Tem certas passagens, devidamente arquivadas em minha memória, tão determinadas, que se a tecnologia oferecer, em tempo, um projetor capaz de captar imagens do meu pensamento, elas poderão ser assistidas, provavelmente, em cinemascope. Uma delas, por exemplo, registra a tarde do dia 31 de março de 1964. Eu brincava com meu amigo Ênio, no alpendre de mosaicos vermelhos que separava o pequeno portão verde, sem cadeado na linha da rua, da porta de entrada, com janelinha, da minha casa. Sentados na escada de dois lances, jogávamos corte-marretão com bolinhas de gude. Minha mãe ligou o velho rádio a válvulas para ouvir a radionovela habitual, mas o programa era outro, tinha a voz de um homem que noticiava. Desconfiei que não fosse boa coisa. O tom denunciava. Virei para o meu amigo Ênio e disse-lhe amedrontado: “escuta o rádio. O que está acontecendo?” Ênio, menos preocupado, respondeu: “meu pai falou que é revolução!” Arrepiei: “é guerra?” Naquela época eu morria de medo de guerra e do fim do mundo. Ênio me acalmou: “não é guerra não, é revolução!”. Mais tranquilo, expressei: “se não é guerra, tá bom!”. Como nenhum dos dois sabia o que era revolução, continuamos o nosso jogo.
Itapira, assim como a maioria das cidades interioranas, vivia à margem dos grandes acontecimentos. Passei pelo menos cinco anos ouvindo que aquela revolução tinha evitado o comunismo no Brasil, livrando as criançinhas das garras daqueles facínoras, até descobrir que se tratava de um golpe militar apoiado pela fina flor da sociedade brasileira e pelas não tão finas assim.
O Brasil tinha naquela época inúmeros problemas, quase tão antigos quanto o nosso descobrimento. A saúde da maioria da população era cuidada por benzedores e curandeiros ou por instituições religiosas e voluntariosas que faziam o que podiam. A saúde pública, como vemos hoje, era quase inexistente. A morte era presença constante nas famílias. A educação pública até que se apresentava com qualidade, mas não atendia a população pobre ou remediada que representava mais de noventa por cento da população. Faltava moradia, saneamento, cultura... Sobrava corrupção. Enfim, nada que fosse inédito e merecesse uma “revolução de gabinete intempestiva”. Oferecia, com certeza, razões aos montes para uma revolução socialista. Vivíamos, ainda, em plena guerra fria e o exemplo de Cuba era perto e contemporâneo. Discursos não faltavam nesse sentido. Mas eram só discursos!

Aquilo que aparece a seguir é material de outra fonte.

(* ===== verification/OperationTheorems.v ===== *)
(** The properties of the operation pipeline: who is refused and when, that a
    failed run leaves no trace, that a key answers one request with one
    result, and that the storage side commits one run of its body. *)

From S2P Require Import Prelude Effects OperationCore OperationLaws OperationStore.

(** ** Successful runs *)

Section Runs.
Context {A W P V X : Type} `{Digester V}.
Variable zero_project : P.
Variable request : OperationRequest A W P V X.
Context {TL : forall ctx, TransactionLaws (op_Transaction request ctx)}.

Let identity := op_Identity request.
Let projectID := au_ProjectID (op_Authorization request).

Lemma recheck_tx_inv ctx hash (w w' : W) (l l' : Locals P) :
  recheck_tx request ctx hash (w, l) = ((w', l'), Ok tt) ->
  lo_replayed l' = lo_replayed l
  /\ exists w1 w2, op_AuthorizeProject request ctx (op_Authorization request) w1
                   = (w2, Ok (lo_checkedProject l')).
Proof.
  unfold recheck_tx. intros ([w1 l1] & ledger & [E1 ->]%on_store_run & E)%bind_ok.
  apply bind_ok in E as ([w2 l2] & p & [E2 ->]%on_store_run & E).
  apply bind_ok in E as (s3 & [] & E3 & E). injection E3 as <-.
  apply bind_ok in E as (s4 & [] & [-> Hc]%check_project_run & E).
  apply bind_ok in E as ([w5 l5] & [r f] & [E5 ->]%on_store_run & E).
  apply bind_ok in E as (s6 & [] & [G ->]%refuse_if_ok & E).
  apply bind_ok in E as (s7 & [] & E7 & E). injection E7 as <-.
  apply bind_ok in E as ([w8 l8] & ids & [-> E8]%source_ids_run & E).
  injection E as <- <-. split; [reflexivity|]. by exists w1, w2.
Qed.

Lemma recheck_sources_inv ctx hash (w w' : W) (l : Locals P) :
  recheck_sources zero_project request ctx hash w = (w', Ok l) ->
  lo_replayed l = false
  /\ (op_SourceSensitive request = false -> w' = w)
  /\ (op_SourceSensitive request = true -> exists w1 w2 w3,
        recheck_tx request ctx hash (w, initial_locals zero_project) = ((w3, l), Ok tt)
        /\ op_AuthorizeProject request ctx (op_Authorization request) w1
           = (w2, Ok (lo_checkedProject l))
        /\ if_filled (op_CheckSources request)
             (fun check => check ctx projectID (lo_checkedSources l)) w3 = (w', Ok tt)).
Proof.
  unfold recheck_sources. destruct (op_SourceSensitive request).
  - destruct (op_Transaction _ _ _ _ _) as [[w1 l1] [[]|e]] eqn:T; [|discriminate].
    destruct (if_filled _ _ _) as [w2 [[]|e]] eqn:F; [|discriminate].
    intros E. injection E as <- <-.
    apply tx_committed in T as (l0 & _ & T & R). rewrite (R eq_refl) in T.
    pose proof (recheck_tx_inv _ _ _ _ _ _ T) as (Hr & wa & wb & Ha).
    split_and!; [exact Hr|discriminate|]. intros _. exists wa, wb, w1. by split_and!.
  - intros E. injection E as <- <-. by split_and!.
Qed.

(** The stages of a successful [Run]. *)
Record ran (ctx : Context X) (w w' : W) (o : Outcome) : Prop := {
  ran_admitted : admit_request request ctx = None;
  ran_stages : exists hash ctx' w1 w2 w3 l l0 l3,
    RequestHash (op_Body request) = (hash, None)
    /\ prepare request ctx w = (w1, Ok ctx')
    /\ recheck_sources zero_project request ctx' hash w1 = (w2, Ok l)
    /\ retried (write_tx zero_project request ctx' hash) w2 l l0
    /\ (RetryLocks (id_Operation identity) = false -> l0 = l)
    /\ written zero_project request ctx' hash l0 w2 w3 l3
    /\ op_Project request ctx' (id_Operation identity) projectID (re_Body (lo_result l3)) w3
       = (w', Ok (out_Body o))
    /\ out_Status o = re_Status (lo_result l3) /\ out_Replayed o = lo_replayed l3
}.

Lemma run_ok_inv ctx w w' o :
  Run zero_project request ctx w = (w', Ok o) -> ran ctx w w' o.
Proof.
  unfold Run. intros (s & [] & [Ha ->]%returned_run & E)%bind_ok.
  split; [by destruct (admit_request request ctx)|].
  destruct (RequestHash (op_Body request)) as [hash [e|]] eqn:Hh; [discriminate E|].
  apply bind_ok in E as (w1 & ctx' & E1 & E). apply bind_ok in E as (w2 & l & E2 & E).
  revert E. unfold commit_operation.
  destruct (op_Transaction _ _ _ _ _) as [[w3 l3] [[]|e]] eqn:T; [|discriminate].
  destruct (op_Project _ _ _ _ _ _) as [w4 [visible|e]] eqn:Pr; [|discriminate].
  intros E. injection E as <- <-.
  apply tx_committed in T as (l0 & Rt & T & Rl). apply write_tx_inv in T.
  exists hash, ctx', w1, w2, w3, l, l0, l3. by split_and!.
Qed.

(** *** Failed runs *)

Lemma filled_id {F} (f : option F) (call : F -> M W error unit) w w' r :
  (forall x, f = Some x -> keeps id (call x)) -> if_filled f call w = (w', r) -> w' = w.
Proof. intros K. apply (keeps_run id). by apply keeps_if_filled. Qed.

Lemma prepare_id ctx : OutsideReadsOnly request -> keeps id (prepare request ctx).
Proof.
  intros O. unfold prepare. destruct (op_PrepareCached request) as [f|] eqn:F.
  - apply keeps_bind; [apply keeps_map_error; by eapply outside_prepare_cached|].
    intros [c b]. destruct (op_Prepare request) as [g|] eqn:G; [|apply keeps_ret].
    destruct (negb b); [apply keeps_map_error; by eapply outside_prepare|apply keeps_ret].
  - destruct (op_Prepare request) as [g|] eqn:G; [|apply keeps_ret].
    apply keeps_map_error; by eapply outside_prepare.
Qed.

Lemma recheck_id ctx hash :
  OutsideReadsOnly request -> keeps id (recheck_sources zero_project request ctx hash).
Proof.
  intros O w. unfold recheck_sources. destruct (op_SourceSensitive request); [|done].
  destruct (op_Transaction _ _ _ _ _) as [[w1 l1] r] eqn:T.
  apply tx_readonly in T; [|done]. cbn in T. subst w1. destruct r as [[]|e]; [|done].
  destruct (if_filled _ _ _) as [w2 [[]|e]] eqn:F;
    apply filled_id in F as ->; try done; intros f Hf ?; by eapply outside_check_sources.
Qed.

Medo do comunismo? Desculpa mais do que esfarrapada para o tal golpe. Para levar um país ao socialismo, mesmo naquelas condições de temperatura e pressão, precisava-se, no mínimo, da maioria favorável das forças armadas, do desejo majoritário da população e, fundamentalmente, da disposição de luta, armada, certamente. Não é difícil depreender que este país nunca teve e nunca terá apego à ideologia comunista ou coisa parecida, por mais branda que ela seja apresentada. Os discursos esquerdistas tentavam semear a ideia, os centristas e direitistas, incutiam o medo. Um medo que calava. Para superar um medo de algo que jamais se configuraria, nos sujeitamos ao medo por longos vinte e um anos, que além do atraso no desenvolvimento democrático, social e cultural, levou parte da nossa incipiente cidadania. Mas ainda assim não aprendemos totalmente. Assistimos processos conspiratórios semelhantes nas eleições em que Lula participou e não foi eleito, nas privatizações de FHC e dos perdedores inconformados com as escolhas legítimas da população nos processos eleitorais, em todas as esferas. Na semana passada, uma tentativa em reeditar a Marcha da Família com Deus pela Liberdade foi frustrada graças à nossa evolução política. Já não era sem tempo.
Não devemos, no entanto, abaixar a guarda. Apoiadores do golpe e parte significativa da imprensa brasileira, ainda tentam moldar a história para diminuir as responsabilidades dos golpistas, como se houvesse algo que justificasse as torturas, os assassinatos, a supressão da liberdade de expressão e de organização, a censura... Xô ditadura!